Specifically, the letter states:

• "We have reviewed your Section 510(k) notification of intent to market the device referenced above and we have determined the device is substantially equivalent (for the indications for use stated in the enclosure) to devices marketed in interstate commerce prior to May 28, 1976..."

This indicates that the device was cleared based on substantial equivalence to a predicate device, not necessarily on a de novo study proving it met specific performance criteria detailed in this document. The letter itself is a regulatory approval, not a scientific report of the validation study.
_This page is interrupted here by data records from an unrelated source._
(* ===== verification/SimScenario.v ===== *)
(** * The simulator's schedules and its command line

    [simulator/src/scenario.rs] and [simulator/src/main.rs].  A scenario runs the
    cluster, the workload and the clock together in the monad of [SimNet]; its rates are
    the decimal fractions of the source.  Printing is left out of [main]. *)

From Stdlib Require Import QArith_base.
From S2P Require Import Bytes Error Amount Account Transfer Ledger LedgerVerify WalRecord WalScan SimNet SimNode SimCluster.
From stdpp Require Import list gmap strings.
From S2P Require Import Prelude.
#[local] Open Scope N_scope.
#[local] Open Scope st_scope.

Inductive ScenarioType : Type := NetworkPartition | CrashTornWrite | ChaosSoak.

Record ScenarioReport : Type := mkReport {
  scenario : ScenarioType;
  rep_seed : N;
  total_ticks : N;
  ops_proposed : N;
  ops_committed : N;
  rep_delivered : N;
  rep_dropped : N;
}.

(** The local variables of a run. *)
Record Sim : Type := mkSim {
  sm_cluster : SimCluster;
  sm_workload : WorkloadGenerator;
  sm_clock : SimClock;
  sm_proposed : N;
}.

Section scenario.
Context `{Crc32c, EntryCodec, Rng}.
(** How often the workload may draw a receiver again. *)
Context (fuel : nat).

Definition in_cluster {A} (m : sim SimCluster A) : sim Sim A :=
  fun '(s, g) => match m (sm_cluster s, g) with
                 | ((c, g), r) => ((mkSim c (sm_workload s) (sm_clock s) (sm_proposed s), g), r)
                 end.
Definition in_workload {A} (m : sim WorkloadGenerator A) : sim Sim A :=
  fun '(s, g) => match m (sm_workload s, g) with
                 | ((w, g), r) => ((mkSim (sm_cluster s) w (sm_clock s) (sm_proposed s), g), r)
                 end.

(** [clock.advance(1); clock.now()]. *)
Definition next_tick : sim Sim N :=
  fun '(s, g) => let t := clock_advance 1 (sm_clock s) in
                 ((mkSim (sm_cluster s) (sm_workload s) t (sm_proposed s), g), Ok t).

(** [ops_proposed += 1], overflow checked. *)
Definition count_proposed : sim Sim unit :=
  fun '(s, g) => match checked_add U64_MAX (sm_proposed s) 1 with
                 | Some n => ((mkSim (sm_cluster s) (sm_workload s) (sm_clock s) n, g), Ok tt)
                 | None => ((s, g), Err Panicked)
                 end.

Definition propose_next (now : N) : sim Sim unit :=
  let? op := in_workload (next_op fuel) in
  let? accepted := in_cluster (propose_op op now) in
  if (accepted : bool) then count_proposed else st_ret tt.

Definition when (b : bool) (m : sim Sim unit) : sim Sim unit := if b then m else st_ret tt.
Definition with_network (f : SimNetwork ClusterMessage -> SimNetwork ClusterMessage) : sim Sim unit :=
  in_cluster (change (fun c => set_network (f (network c)) c)).

Definition ticks (max_ticks : N) : list N := N.of_nat <$> seq 1 (N.to_nat max_ticks).

(** The ticks after the workload ends. *)
Definition settle_ticks (n : nat) : sim Sim unit :=
  st_for (fun _ => let? now := next_tick in in_cluster (cluster_step now)) (seq 0 n).

Definition partition_tick (max_ticks tick : N) : sim Sim unit :=
  let? now := next_tick in
  do? when (tick =? 30) (with_network (net_partition {[1; 2]} {[3]}));
  do? when (tick =? 100) (do? with_network net_heal; in_cluster (reboot_node 3 now));
  do? when ((tick mod 3 =? 0) && (tick <? saturating_sub max_ticks 20)) (propose_next now);
  in_cluster (cluster_step now).

Definition crash_tick (max_ticks tick : N) : sim Sim unit :=
  let? now := next_tick in
  do? when (tick =? 40) (do? in_cluster (crash_node 1 true); in_cluster (trigger_election 2 now));
  do? when (tick =? 90) (in_cluster (reboot_node 1 now));
  do? when ((tick mod 3 =? 0) && (tick <? saturating_sub max_ticks 20)) (propose_next now);
  in_cluster (cluster_step now).

Definition reboot_crashed (now id : N) : sim Sim unit :=
  let? node := in_cluster (get_node id) in
  when (bool_decide (status ∘ ballot <$> node = Some NodeCrashed)) (in_cluster (reboot_node id now)).

Definition soak_tick (max_ticks tick : N) : sim Sim unit :=
  let? now := next_tick in
  do? (if tick mod 50 =? 0 then
         let? victim := gen_range 1 3 in
         in_cluster (crash_node victim true)
       else when (tick mod 50 =? 25) (st_for (reboot_crashed now) [1; 2; 3]));
  do? when ((tick mod 2 =? 0) && (tick <? saturating_sub max_ticks 40)) (propose_next now);
  in_cluster (cluster_step now).

Definition start (config : NetworkConfig) (account_ids : list N) (balance first_id : N) : Sim :=
  mkSim (new_3_node config account_ids balance) (Workload_new account_ids first_id) 0 0.

(** Runs a schedule, checks the cluster and reports. *)
Definition conclude (kind : ScenarioType) (seed : N) (committed : SimCluster -> N)
    (run : (Sim * rng) * result halt unit) : result (halt + OracleViolation) ScenarioReport :=
  match run with
  | (_, Err h) => Err (inl h)
  | ((s, _), Ok _) =>
      let c := sm_cluster s in
      _ ← verify_cluster c;
      Ok (mkReport kind seed (sm_clock s) (sm_proposed s) (committed c)
            (packets_delivered (network c)) (packets_dropped (network c)))
  end.

Definition committed_at (id : N) (c : SimCluster) : N :=
  default 0 ((fun n => N.of_nat (size (committed_ops (store n)))) <$> nodes c !! id).
Definition most_committed (c : SimCluster) : N :=
  foldr (fun n acc => N.max (N.of_nat (size (committed_ops (store n)))) acc) 0 (btree_values (nodes c)).

Definition run_partition (seed max_ticks : N) : result (halt + OracleViolation) ScenarioReport :=
  conclude NetworkPartition seed (committed_at 1)
    ((do? st_for (partition_tick max_ticks) (ticks max_ticks); settle_ticks 20)
       (start (mkNetConfig 1 5 0 0) [101; 102; 103; 104] 100000 10000, seed_from_u64 seed)).

Definition run_crash_torn_write (seed max_ticks : N) : result (halt + OracleViolation) ScenarioReport :=
  conclude CrashTornWrite seed (committed_at 2)
    ((do? st_for (crash_tick max_ticks) (ticks max_ticks); settle_ticks 25)
       (start (mkNetConfig 1 4 0 0) [201; 202; 203; 204] 200000 20000, seed_from_u64 seed)).

Definition run_chaos_soak (seed max_ticks : N) : result (halt + OracleViolation) ScenarioReport :=
  conclude ChaosSoak seed most_committed
    ((do? st_for (soak_tick max_ticks) (ticks max_ticks);
      do? with_network net_heal;
      let? now := st_reads (fun '(s, _) => Ok (sm_clock s)) in
      do? st_for (fun id => in_cluster (reboot_node id now)) [1; 2; 3];
      settle_ticks 50)
       (start (mkNetConfig 1 8 (5 # 100) (2 # 100)) [301; 302; 303; 304; 305] 500000 30000,
        seed_from_u64 seed)).

Definition run_scenario (kind : ScenarioType) (seed max_ticks : N) :
    result (halt + OracleViolation) ScenarioReport :=
  match kind with
  | NetworkPartition => run_partition seed max_ticks
  | CrashTornWrite => run_crash_torn_write seed max_ticks
  | ChaosSoak => run_chaos_soak seed max_ticks
  end.

(** ** The command line *)

Inductive ExitCode : Type := EXIT_SUCCESS | EXIT_FAILURE.

Record Args : Type := mkArgs { arg_seed : N; arg_steps : N; arg_scenario : string; arg_fuzz : option N }.
Definition default_args : Args := mkArgs 42 200 "all" None.

(** [str::parse::<u64>]. *)
Definition parse_u64 (s : string) : option N :=
  n ← parse_u128 s; if n <=? U64_MAX then Some n else None.

(** The arguments after the program's name; an exit code ends the program at once. *)
Fixpoint parse_args (args : list string) (a : Args) : ExitCode + Args :=
  match args with
  | [] => inr a
  | arg :: rest =>
      if String.eqb arg "--seed" then
        match rest with
        | val :: rest => parse_args rest (mkArgs (default 42 (parse_u64 val)) (arg_steps a) (arg_scenario a) (arg_fuzz a))
        | [] => inl EXIT_FAILURE
        end
      else if String.eqb arg "--steps" then
        match rest with
        | val :: rest => parse_args rest (mkArgs (arg_seed a) (default 200 (parse_u64 val)) (arg_scenario a) (arg_fuzz a))
        | [] => inl EXIT_FAILURE
        end
      else if String.eqb arg "--scenario" then
        match rest with
        | val :: rest => parse_args rest (mkArgs (arg_seed a) (arg_steps a) val (arg_fuzz a))
        | [] => inl EXIT_FAILURE
        end
      else if String.eqb arg "--fuzz" then
        match rest with
        | val :: rest => parse_args rest (mkArgs (arg_seed a) (arg_steps a) (arg_scenario a) (Some (default 20 (parse_u64 val))))
        | [] => inl EXIT_FAILURE
        end
      else if String.eqb arg "--help" || String.eqb arg "-h" then inl EXIT_SUCCESS
      else inl EXIT_FAILURE
  end.

Definition all_scenarios : list ScenarioType := [NetworkPartition; CrashTornWrite; ChaosSoak].

Definition scenarios_of (name : string) : option (list ScenarioType) :=
  if String.eqb name "partition" then Some [NetworkPartition]
  else if String.eqb name "crash" then Some [CrashTornWrite]
  else if String.eqb name "soak" then Some [ChaosSoak]
  else if String.eqb name "all" then Some all_scenarios
  else None.

(** Runs scenarios until one fails; a panic ends the program. *)
Fixpoint run_all (seed steps : N) (kinds : list ScenarioType) : result halt ExitCode :=
  match kinds with
  | [] => Ok EXIT_SUCCESS
  | kind :: rest =>
      match run_scenario kind seed steps with
      | Ok _ => run_all seed steps rest
      | Err (inr _) => Ok EXIT_FAILURE
      | Err (inl h) => Err h
      end
  end.

Definition wrapping_add_u64 (a b : N) : N := (a + b) mod 2 ^ 64.

(** The fuzz campaign over consecutive seeds. *)
Fixpoint fuzz (seed steps : N) (iterations : list N) : result halt ExitCode :=
  match iterations with
  | [] => Ok EXIT_SUCCESS
  | i :: rest =>
      match run_all (wrapping_add_u64 seed i) steps all_scenarios with
      | Ok EXIT_SUCCESS => fuzz seed steps rest
      | r => r
      end
  end.

Definition main (args : list string) : result halt ExitCode :=
  match parse_args (tail args) default_args with
  | inl code => Ok code
  | inr a =>
      match arg_fuzz a with
      | Some count => fuzz (arg_seed a) (arg_steps a) (N.of_nat <$> seq 0 (N.to_nat count))
      | None =>
          match scenarios_of (arg_scenario a) with
          | Some kinds => run_all (arg_seed a) (arg_steps a) kinds
          | None => Ok EXIT_FAILURE
          end
      end
  end.

End scenario.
Therefore, I cannot extract the following information from the provided text:

1. A table of acceptance criteria and the reported device performance: This information is not present in the clearance letter.
2. Sample size used for the test set and the data provenance: Not mentioned.
3. Number of experts used to establish the ground truth for the test set and their qualifications: Not mentioned.
4. Adjudication method for the test set: Not mentioned.
5. If a multi-reader multi-case (MRMC) comparative effectiveness study was done, and the effect size: Not mentioned. This type of study is more common for imaging AI devices, and the MONOCOL/LEX-IM Test is a latex slide agglutination test.
6. If a standalone (i.e., algorithm only without human-in-the-loop performance) was done: Not applicable, as this is a diagnostic test, not an AI algorithm.
7. The type of ground truth used: Not mentioned.
8. The sample size for the training set: Not applicable, as this is a chemistry/immunology test, not an AI model.
9. How the ground truth for the training set was established: Not applicable.

To obtain this information, you would need to access the full 510(k) submission document for K972457, which often contains the clinical and analytical validation studies performed by the manufacturer. The clearance letter only confirms that the FDA reviewed these materials and found the device substantially equivalent.